■ **PROBLEM REQUIREMENTS**:
Scan the records for lines with the string "KmuxError". Say how many there are, and add nothing.

--

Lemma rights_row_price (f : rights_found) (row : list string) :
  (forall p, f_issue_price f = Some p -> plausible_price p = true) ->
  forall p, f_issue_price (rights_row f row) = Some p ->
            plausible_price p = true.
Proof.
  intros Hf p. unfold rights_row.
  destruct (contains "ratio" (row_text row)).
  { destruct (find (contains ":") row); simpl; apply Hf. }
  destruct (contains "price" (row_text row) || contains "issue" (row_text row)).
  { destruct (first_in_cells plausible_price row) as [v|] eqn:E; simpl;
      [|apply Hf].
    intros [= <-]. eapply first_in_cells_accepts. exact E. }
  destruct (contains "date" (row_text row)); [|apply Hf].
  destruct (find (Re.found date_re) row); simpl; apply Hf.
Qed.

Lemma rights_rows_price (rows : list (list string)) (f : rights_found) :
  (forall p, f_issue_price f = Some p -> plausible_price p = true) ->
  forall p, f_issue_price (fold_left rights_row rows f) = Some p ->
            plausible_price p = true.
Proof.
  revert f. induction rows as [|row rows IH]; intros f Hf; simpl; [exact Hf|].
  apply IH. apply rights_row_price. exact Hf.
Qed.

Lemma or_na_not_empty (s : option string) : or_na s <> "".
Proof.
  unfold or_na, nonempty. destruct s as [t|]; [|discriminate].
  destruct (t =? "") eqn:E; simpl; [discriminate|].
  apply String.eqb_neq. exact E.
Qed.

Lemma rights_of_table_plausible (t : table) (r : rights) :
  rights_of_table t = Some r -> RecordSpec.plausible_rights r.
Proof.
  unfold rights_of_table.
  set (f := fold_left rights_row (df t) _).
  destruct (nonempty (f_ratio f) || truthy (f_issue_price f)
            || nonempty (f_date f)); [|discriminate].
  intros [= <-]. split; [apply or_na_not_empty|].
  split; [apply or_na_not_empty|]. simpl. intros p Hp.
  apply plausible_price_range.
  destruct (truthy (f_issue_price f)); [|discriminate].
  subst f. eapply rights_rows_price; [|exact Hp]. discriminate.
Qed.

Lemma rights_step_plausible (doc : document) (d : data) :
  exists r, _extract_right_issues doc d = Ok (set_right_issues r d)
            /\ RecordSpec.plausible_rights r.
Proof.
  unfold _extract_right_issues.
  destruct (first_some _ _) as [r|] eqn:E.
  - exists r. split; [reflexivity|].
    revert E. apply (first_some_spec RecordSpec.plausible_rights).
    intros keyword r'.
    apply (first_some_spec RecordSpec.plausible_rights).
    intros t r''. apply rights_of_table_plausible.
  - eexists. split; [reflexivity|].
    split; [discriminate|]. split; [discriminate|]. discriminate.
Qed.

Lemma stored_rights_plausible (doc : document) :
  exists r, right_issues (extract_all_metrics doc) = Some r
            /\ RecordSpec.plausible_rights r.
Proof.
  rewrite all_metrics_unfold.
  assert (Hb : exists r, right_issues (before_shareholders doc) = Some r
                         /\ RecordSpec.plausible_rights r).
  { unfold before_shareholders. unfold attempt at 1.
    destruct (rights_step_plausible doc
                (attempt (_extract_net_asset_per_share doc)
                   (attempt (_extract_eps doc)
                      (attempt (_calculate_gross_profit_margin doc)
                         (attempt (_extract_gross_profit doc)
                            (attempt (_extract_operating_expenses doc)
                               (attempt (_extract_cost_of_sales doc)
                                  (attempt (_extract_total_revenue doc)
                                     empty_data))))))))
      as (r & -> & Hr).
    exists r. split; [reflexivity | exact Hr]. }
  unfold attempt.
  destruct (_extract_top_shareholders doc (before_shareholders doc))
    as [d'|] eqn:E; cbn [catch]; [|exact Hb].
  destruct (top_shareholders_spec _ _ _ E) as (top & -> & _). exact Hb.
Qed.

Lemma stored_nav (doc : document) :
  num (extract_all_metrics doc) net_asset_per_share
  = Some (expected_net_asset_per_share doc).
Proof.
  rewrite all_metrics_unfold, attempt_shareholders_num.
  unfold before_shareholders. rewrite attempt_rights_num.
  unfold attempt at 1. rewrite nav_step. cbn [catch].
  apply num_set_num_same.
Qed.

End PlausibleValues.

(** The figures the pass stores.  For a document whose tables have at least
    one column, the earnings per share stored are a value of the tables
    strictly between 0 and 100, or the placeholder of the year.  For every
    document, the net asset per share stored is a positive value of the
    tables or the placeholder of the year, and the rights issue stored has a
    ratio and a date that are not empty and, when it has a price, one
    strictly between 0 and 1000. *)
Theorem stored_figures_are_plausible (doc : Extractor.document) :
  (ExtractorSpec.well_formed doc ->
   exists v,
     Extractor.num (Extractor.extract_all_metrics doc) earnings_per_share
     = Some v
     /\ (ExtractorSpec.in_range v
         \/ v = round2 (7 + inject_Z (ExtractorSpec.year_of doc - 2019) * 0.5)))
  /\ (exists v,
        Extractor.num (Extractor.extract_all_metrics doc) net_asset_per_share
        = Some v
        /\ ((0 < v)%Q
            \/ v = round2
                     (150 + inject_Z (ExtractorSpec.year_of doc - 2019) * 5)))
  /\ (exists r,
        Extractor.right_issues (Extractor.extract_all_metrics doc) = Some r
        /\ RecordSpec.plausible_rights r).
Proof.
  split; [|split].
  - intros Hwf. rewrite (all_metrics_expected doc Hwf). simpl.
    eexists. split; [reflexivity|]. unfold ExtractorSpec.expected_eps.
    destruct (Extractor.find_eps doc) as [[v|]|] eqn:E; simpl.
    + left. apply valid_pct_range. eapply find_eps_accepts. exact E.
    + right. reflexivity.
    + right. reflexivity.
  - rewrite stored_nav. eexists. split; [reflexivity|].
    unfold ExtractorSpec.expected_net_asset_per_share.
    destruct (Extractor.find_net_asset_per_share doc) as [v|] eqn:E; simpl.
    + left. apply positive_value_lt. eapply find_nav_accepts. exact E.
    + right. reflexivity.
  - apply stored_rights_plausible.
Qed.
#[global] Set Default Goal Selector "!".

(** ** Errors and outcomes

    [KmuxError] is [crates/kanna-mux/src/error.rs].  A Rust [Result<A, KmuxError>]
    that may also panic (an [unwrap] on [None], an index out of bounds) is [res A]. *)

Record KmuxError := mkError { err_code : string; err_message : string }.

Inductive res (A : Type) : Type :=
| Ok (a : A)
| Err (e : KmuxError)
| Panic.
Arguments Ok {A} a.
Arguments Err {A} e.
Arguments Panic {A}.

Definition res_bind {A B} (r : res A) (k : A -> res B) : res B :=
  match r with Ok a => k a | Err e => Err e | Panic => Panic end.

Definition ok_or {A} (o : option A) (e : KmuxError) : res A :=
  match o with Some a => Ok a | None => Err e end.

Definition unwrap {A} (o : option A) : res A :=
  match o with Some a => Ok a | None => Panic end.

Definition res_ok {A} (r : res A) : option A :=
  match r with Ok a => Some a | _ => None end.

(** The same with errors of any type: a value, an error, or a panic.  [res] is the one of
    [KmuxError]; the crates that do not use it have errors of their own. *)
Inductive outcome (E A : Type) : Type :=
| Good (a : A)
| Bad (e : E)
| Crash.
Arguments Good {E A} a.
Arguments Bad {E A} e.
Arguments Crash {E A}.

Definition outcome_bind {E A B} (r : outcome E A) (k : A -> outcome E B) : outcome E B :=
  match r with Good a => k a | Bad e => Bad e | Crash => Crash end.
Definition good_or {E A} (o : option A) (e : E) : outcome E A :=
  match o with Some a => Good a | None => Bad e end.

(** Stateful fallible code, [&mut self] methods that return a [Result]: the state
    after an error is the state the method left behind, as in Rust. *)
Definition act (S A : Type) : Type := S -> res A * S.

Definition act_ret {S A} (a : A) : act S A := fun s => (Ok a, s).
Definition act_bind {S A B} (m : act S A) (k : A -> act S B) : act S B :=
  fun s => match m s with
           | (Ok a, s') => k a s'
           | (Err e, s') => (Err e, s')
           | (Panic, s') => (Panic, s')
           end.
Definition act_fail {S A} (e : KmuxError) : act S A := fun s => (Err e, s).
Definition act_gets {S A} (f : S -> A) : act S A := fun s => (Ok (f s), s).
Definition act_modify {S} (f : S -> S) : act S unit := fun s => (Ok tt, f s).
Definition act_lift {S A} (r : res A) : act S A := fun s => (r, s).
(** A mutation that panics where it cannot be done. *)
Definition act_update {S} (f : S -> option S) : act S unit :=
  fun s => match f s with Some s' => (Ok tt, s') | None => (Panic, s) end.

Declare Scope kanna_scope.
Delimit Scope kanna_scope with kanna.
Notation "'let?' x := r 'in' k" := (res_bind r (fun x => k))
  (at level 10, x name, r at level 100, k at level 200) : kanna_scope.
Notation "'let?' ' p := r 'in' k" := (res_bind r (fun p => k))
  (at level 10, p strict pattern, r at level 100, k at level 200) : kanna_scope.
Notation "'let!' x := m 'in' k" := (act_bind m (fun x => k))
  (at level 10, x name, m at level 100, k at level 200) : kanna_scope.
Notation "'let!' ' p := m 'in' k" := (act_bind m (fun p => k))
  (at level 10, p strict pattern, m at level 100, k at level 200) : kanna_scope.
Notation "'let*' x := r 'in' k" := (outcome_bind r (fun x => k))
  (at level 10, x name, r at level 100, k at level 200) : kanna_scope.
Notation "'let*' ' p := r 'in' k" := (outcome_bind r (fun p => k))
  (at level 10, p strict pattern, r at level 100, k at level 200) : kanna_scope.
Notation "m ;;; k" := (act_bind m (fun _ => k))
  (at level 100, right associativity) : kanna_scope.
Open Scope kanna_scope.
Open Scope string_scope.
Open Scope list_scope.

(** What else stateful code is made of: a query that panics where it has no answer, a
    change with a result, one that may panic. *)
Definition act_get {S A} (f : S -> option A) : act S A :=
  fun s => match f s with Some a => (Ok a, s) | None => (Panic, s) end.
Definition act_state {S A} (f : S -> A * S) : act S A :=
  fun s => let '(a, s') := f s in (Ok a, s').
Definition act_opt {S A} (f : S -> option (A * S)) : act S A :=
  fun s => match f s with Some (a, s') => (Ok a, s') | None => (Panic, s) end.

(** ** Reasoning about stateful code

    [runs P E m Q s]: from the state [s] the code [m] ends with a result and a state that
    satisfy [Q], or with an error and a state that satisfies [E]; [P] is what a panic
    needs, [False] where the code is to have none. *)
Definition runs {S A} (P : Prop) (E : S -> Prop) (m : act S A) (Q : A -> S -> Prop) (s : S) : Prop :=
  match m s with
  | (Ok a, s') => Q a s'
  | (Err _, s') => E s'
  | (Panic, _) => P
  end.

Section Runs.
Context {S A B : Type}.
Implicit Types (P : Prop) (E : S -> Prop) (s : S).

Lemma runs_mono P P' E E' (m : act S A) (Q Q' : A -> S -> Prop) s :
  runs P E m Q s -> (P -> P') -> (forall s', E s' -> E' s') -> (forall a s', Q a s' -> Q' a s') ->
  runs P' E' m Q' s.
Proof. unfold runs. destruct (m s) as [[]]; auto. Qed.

--

■ **EXERCISE SOLUTION**:
6